The reason why public attention is focused on Kakao's move, which only holds a 1% stake, lies in Hanjin Group's shareholding structure where no shareholder has secured a firm advantage. The largest shareholder and related parties hold 28.93%, but former Korean Air Vice President Cho Hyun-ah (6.49%) has opposed Chairman Cho Won-tae (6.52%), creating uncertainty. Currently, family members Lee Myung-hee, advisor of Jungseok Enterprises (5.31%), and Cho Hyun-min, Executive Director of Hanjin KAL (6.47%), have not expressed their positions.

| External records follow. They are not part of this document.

Lemma stays_close c : stays (close_conn c).
Proof.
  intros s b s' Hs E. unfold close_conn in E. apply srv_bind_ok in E as (cn & s1 & [-> Hcn]%conn_ok & E).
  assert (Hc : c <> LIST) by (intros ->; pose proof (ln_none _ Hs); congruence).
  revert s' b Hs E. generalize s. clear s Hcn. intros s s' b Hs E. revert s b s' Hs E.
  match goal with |- forall s b s', linked s -> ?m s = _ -> _ => change (stays m) end. stays_steps.
  apply stays_put. intros s [H1 H2 H3 H4]. split; cbn; try done.
  - intros t. by rewrite lookup_delete_ne.
  - intros t d [cd [Hd Hcd]%lookup_delete_Some]. rewrite lookup_delete_ne by done. apply H2. by eexists.
  - apply lookup_delete_None. by right.
Qed.

Section reachable.
Variables (logl : QArith_base.Q -> QArith_base.Q) (clock : nat -> Z).

Lemma stays_timeout fuel t curr_ms : stays (timeout_loop fuel t curr_ms).
Proof.
  induction fuel as [|fuel IH]; cbn [timeout_loop]; stays_using ltac:(first [apply stays_close|exact IH]).
Qed.

Lemma stays_process_timers : stays (process_timers clock).
Proof. unfold process_timers, close_expired. stays_using ltac:(apply stays_timeout). Qed.

Lemma stays_accept fd : stays (handle_accept clock fd).
Proof.
  destruct fd as [fd|]; cbn [handle_accept]; [|apply stays_ret].
  intros s b s' Hs E. apply srv_bind_ok in E as (s0 & s1 & E1 & E). unfold get in E1. injection E1 as <- <-.
  apply srv_bind_ok in E as (t1 & ? & [-> ->]%clock_step & E). apply srv_bind_ok in E as (t2 & ? & [-> ->]%clock_step & E).
  apply srv_bind_ok in E as (t3 & ? & [-> ->]%clock_step & E). apply srv_bind_ok in E as ([] & s4 & E4 & E).
  assert (linked s4); [|revert E; by apply (stays_bind _ _ (stays_insert _ _)); [intros _; apply stays_ret|]].
  unfold put in E4. injection E4 as <-. destruct Hs as [H1 H2 H3 H4]. split; cbn.
  - intros t. apply lookup_insert_is_Some'. by right.
  - intros t c. rewrite !lookup_insert_is_Some'. intros [?|?]; [by left|right; by apply H2].
  - rewrite lookup_insert_ne; [done|]. intros E'. rewrite E' in H4. lia.
  - lia.
Qed.

Lemma stays_serve_fd env fd : stays (serve_fd logl clock env fd).
Proof. unfold serve_fd, handle_read, handle_write. stays_using ltac:(apply stays_close). Qed.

In addition, private equity fund KCGI (17.29%), Bando Construction (8.28%), and the National Pension Service (4.11%) are also involved, but their stances remain uncertain. Delta Air Lines, the third-largest shareholder (10.00%), is classified as an ally of Chairman Cho, but even including this stake, it is not easy for Chairman Cho to establish a firm advantage in the shareholding competition.


However, Kakao is cautious about overinterpreting this equity investment. When it formed a business alliance with SK in October last year, it also purchased a 1.5% stake to strengthen ties, so it is difficult to assign significant meaning to this.


Nonetheless, the industry expects that if the family feud is not resolved by the March shareholders' meeting, where Chairman Cho's reappointment as an inside director is at stake, even such a minority stake could have a meaningful impact. A Hanjin Group official said, "In the case of the holding company Hanjin KAL, as the management rights dispute has intensified, the shareholding ratio of large institutions and major shareholders is approaching 70%, so generally the influence of minority institutional investors or small shareholders is not expected to be large," but added, "If the shareholding competition becomes fierce, persuasion efforts toward minority institutions and small shareholders may also intensify." A Kakao official related to this said, "Exercising voting rights is a separate issue from involvement in the management rights dispute," and "It is not the stage to disclose details about that issue now."


The dominant analysis is that the decisive factor will be the decision of the 'three women.' Lee Sang-heon, a researcher at Hi Investment & Securities, said, "Currently, various scenarios are possible, making it difficult to predict the outcome," and added, "Ultimately, the key is what judgment these three women?the advisor Lee, former Vice President Cho, and Executive Director Cho?will make."